Look through the data below for the line with "split; [|done]. exists", and transcribe it exactly together with each line after it up to and including the line with "(Window 0 0) 0 false)". Give nothing else.

Stored data
BEGIN

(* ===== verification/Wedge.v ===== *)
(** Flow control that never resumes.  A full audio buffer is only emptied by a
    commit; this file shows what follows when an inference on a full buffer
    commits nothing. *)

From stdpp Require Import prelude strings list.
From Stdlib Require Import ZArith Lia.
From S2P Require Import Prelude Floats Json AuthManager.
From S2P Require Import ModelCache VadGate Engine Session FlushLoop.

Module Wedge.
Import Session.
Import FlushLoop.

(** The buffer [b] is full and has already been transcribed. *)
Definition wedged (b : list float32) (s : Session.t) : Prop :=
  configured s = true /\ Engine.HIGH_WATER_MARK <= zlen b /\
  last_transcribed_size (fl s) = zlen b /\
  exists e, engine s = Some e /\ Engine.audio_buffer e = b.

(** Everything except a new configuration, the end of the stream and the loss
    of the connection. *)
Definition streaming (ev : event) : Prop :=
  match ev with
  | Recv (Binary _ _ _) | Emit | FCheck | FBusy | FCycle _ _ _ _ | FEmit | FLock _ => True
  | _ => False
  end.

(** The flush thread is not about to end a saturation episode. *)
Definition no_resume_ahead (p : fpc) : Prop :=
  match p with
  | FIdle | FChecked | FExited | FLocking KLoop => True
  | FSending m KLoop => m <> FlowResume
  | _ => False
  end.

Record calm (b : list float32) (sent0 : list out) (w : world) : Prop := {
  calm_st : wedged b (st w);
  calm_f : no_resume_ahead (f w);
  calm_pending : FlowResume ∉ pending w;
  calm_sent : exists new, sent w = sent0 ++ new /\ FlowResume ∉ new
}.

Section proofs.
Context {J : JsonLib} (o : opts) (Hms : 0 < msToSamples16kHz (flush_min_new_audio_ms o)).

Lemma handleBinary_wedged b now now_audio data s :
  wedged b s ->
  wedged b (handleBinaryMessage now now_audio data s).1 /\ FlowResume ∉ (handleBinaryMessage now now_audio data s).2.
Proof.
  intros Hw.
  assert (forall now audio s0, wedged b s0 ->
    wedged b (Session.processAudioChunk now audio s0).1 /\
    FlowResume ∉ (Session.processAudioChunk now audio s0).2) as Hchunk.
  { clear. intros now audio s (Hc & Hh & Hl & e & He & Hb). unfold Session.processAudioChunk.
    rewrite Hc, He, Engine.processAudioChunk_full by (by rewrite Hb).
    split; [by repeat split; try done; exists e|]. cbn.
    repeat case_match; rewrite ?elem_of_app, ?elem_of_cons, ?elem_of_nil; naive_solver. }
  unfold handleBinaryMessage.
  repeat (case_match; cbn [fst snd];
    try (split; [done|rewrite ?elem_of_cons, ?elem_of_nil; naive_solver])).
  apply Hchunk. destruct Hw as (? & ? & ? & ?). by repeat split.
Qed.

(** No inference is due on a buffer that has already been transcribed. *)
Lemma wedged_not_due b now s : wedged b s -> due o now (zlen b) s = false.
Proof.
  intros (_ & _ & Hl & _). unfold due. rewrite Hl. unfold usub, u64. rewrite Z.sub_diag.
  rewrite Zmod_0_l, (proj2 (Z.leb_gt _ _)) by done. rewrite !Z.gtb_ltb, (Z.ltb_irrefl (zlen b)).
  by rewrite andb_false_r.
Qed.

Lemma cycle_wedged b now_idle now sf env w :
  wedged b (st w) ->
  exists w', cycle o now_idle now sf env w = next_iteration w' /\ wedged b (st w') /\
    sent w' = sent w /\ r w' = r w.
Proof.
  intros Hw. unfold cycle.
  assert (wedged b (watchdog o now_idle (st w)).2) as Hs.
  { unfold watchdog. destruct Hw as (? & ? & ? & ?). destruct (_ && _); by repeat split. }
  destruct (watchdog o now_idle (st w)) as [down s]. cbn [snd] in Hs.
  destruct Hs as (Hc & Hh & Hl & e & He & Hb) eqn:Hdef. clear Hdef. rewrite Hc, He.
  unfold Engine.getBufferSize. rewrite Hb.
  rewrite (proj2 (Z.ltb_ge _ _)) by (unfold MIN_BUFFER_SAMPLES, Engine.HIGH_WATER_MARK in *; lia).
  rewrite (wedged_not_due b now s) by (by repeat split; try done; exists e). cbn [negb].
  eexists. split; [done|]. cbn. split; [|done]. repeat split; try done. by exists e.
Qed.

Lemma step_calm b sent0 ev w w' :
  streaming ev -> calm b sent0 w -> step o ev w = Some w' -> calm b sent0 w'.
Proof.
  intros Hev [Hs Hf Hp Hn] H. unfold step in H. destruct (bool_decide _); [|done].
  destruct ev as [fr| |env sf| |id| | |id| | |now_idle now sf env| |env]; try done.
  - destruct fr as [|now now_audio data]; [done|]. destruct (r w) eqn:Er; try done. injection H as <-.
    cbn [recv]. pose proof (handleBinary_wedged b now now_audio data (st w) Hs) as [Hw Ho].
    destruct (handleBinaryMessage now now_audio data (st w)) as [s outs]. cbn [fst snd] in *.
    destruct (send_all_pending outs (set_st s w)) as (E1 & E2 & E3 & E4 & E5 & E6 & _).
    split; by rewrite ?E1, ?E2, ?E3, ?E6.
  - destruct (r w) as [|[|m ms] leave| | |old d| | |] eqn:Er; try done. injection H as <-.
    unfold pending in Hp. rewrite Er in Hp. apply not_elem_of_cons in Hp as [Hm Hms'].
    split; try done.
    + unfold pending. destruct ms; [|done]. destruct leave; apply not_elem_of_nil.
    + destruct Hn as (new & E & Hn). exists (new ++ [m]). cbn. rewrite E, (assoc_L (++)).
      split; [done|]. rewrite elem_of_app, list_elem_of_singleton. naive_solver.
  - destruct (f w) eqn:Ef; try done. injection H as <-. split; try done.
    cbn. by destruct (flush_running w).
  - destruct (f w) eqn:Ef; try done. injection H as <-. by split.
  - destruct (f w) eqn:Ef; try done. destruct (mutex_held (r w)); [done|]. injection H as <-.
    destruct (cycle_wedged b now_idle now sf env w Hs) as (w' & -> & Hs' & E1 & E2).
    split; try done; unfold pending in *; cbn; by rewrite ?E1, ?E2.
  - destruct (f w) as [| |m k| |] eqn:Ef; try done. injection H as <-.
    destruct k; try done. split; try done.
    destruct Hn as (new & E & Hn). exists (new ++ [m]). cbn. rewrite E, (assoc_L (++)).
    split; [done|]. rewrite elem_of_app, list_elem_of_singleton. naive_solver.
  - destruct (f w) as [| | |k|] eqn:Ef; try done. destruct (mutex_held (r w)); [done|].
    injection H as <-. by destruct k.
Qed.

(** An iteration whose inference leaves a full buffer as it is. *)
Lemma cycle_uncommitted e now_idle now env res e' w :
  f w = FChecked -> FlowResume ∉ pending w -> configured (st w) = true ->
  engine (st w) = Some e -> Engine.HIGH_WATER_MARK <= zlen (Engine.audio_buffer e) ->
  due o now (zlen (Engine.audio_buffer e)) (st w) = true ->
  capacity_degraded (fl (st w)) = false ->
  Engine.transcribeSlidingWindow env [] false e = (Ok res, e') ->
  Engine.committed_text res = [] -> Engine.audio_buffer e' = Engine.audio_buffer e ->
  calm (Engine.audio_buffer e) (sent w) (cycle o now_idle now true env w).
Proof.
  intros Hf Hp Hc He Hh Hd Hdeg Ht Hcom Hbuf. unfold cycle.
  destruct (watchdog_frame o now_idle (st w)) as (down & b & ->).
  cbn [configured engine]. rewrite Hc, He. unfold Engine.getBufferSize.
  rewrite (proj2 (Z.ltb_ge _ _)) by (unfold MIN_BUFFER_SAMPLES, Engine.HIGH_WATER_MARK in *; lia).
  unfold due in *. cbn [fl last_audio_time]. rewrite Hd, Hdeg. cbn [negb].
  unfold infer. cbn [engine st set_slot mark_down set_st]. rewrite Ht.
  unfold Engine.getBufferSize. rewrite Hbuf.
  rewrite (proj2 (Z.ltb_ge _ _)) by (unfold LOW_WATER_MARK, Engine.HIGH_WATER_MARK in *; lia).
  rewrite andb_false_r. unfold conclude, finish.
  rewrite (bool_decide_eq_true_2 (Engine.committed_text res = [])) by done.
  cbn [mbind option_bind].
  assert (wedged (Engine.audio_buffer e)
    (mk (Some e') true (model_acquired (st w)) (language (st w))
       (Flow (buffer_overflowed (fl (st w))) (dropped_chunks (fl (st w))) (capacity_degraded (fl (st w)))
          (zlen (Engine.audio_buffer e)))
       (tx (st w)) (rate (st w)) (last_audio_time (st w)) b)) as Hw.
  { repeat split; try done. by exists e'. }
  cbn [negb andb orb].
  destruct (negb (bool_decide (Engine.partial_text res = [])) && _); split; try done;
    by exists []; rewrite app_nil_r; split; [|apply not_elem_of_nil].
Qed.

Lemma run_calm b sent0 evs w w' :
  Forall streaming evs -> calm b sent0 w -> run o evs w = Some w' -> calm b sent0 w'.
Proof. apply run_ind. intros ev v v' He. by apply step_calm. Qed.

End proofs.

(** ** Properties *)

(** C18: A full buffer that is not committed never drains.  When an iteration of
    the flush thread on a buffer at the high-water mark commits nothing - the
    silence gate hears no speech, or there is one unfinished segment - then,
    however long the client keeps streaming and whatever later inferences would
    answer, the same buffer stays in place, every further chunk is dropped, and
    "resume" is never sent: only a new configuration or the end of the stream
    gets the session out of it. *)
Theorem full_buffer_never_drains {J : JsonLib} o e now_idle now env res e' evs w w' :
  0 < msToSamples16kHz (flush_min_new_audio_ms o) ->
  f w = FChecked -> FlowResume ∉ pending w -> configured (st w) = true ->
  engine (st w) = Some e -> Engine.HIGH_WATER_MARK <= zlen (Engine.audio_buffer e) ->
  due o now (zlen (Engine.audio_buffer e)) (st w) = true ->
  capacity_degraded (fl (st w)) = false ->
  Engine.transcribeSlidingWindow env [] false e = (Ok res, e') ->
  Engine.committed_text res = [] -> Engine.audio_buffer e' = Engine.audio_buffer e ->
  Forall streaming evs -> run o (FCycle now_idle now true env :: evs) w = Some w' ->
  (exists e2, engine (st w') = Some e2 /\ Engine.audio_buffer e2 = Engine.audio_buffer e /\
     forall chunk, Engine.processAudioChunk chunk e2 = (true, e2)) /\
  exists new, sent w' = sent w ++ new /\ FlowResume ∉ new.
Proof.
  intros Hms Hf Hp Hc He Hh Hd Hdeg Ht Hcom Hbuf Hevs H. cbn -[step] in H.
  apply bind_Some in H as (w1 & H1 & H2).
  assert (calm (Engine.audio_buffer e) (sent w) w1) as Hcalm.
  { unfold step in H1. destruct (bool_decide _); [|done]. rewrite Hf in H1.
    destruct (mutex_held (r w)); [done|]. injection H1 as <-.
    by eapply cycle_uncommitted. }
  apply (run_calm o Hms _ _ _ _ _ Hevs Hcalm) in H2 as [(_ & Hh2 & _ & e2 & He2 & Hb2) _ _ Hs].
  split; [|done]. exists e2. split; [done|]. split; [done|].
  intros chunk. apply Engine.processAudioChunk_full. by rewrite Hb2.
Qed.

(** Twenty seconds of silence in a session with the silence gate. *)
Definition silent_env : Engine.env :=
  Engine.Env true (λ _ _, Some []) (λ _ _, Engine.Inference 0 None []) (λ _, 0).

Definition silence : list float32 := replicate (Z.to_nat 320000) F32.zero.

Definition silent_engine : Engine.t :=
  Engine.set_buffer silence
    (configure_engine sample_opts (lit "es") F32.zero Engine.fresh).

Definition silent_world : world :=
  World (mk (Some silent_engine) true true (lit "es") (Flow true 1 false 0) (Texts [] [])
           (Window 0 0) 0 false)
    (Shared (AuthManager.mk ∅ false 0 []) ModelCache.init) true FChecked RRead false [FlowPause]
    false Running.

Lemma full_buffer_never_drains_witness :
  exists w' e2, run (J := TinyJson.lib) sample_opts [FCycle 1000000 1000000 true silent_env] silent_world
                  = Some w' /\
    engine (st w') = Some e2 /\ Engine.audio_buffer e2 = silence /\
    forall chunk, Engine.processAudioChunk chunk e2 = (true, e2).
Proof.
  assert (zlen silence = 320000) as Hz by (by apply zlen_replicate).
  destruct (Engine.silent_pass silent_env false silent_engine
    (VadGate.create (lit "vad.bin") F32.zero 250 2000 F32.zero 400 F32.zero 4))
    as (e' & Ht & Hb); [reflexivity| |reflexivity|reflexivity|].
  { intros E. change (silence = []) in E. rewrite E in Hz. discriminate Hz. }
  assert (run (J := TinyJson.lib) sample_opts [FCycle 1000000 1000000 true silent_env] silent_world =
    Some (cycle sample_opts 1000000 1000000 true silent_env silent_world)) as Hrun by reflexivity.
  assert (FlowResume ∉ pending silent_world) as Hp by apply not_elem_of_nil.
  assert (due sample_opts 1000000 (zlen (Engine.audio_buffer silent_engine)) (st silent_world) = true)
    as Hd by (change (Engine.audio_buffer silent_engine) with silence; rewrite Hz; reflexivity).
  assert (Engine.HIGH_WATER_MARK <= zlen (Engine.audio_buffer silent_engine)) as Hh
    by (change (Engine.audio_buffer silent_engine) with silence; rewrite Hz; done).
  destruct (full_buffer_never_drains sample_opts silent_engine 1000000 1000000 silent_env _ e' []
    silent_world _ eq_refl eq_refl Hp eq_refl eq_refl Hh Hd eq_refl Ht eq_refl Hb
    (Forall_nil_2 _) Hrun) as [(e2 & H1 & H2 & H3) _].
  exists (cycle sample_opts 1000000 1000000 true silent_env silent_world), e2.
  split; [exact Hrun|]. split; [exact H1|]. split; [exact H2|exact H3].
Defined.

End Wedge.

END

RESULT FOR THIS TASK
  split; [|done]. exists e2. split; [done|]. split; [done|].
  intros chunk. apply Engine.processAudioChunk_full. by rewrite Hb2.
Qed.

(** Twenty seconds of silence in a session with the silence gate. *)
Definition silent_env : Engine.env :=
  Engine.Env true (λ _ _, Some []) (λ _ _, Engine.Inference 0 None []) (λ _, 0).

Definition silence : list float32 := replicate (Z.to_nat 320000) F32.zero.

Definition silent_engine : Engine.t :=
  Engine.set_buffer silence
    (configure_engine sample_opts (lit "es") F32.zero Engine.fresh).

Definition silent_world : world :=
  World (mk (Some silent_engine) true true (lit "es") (Flow true 1 false 0) (Texts [] [])
           (Window 0 0) 0 false)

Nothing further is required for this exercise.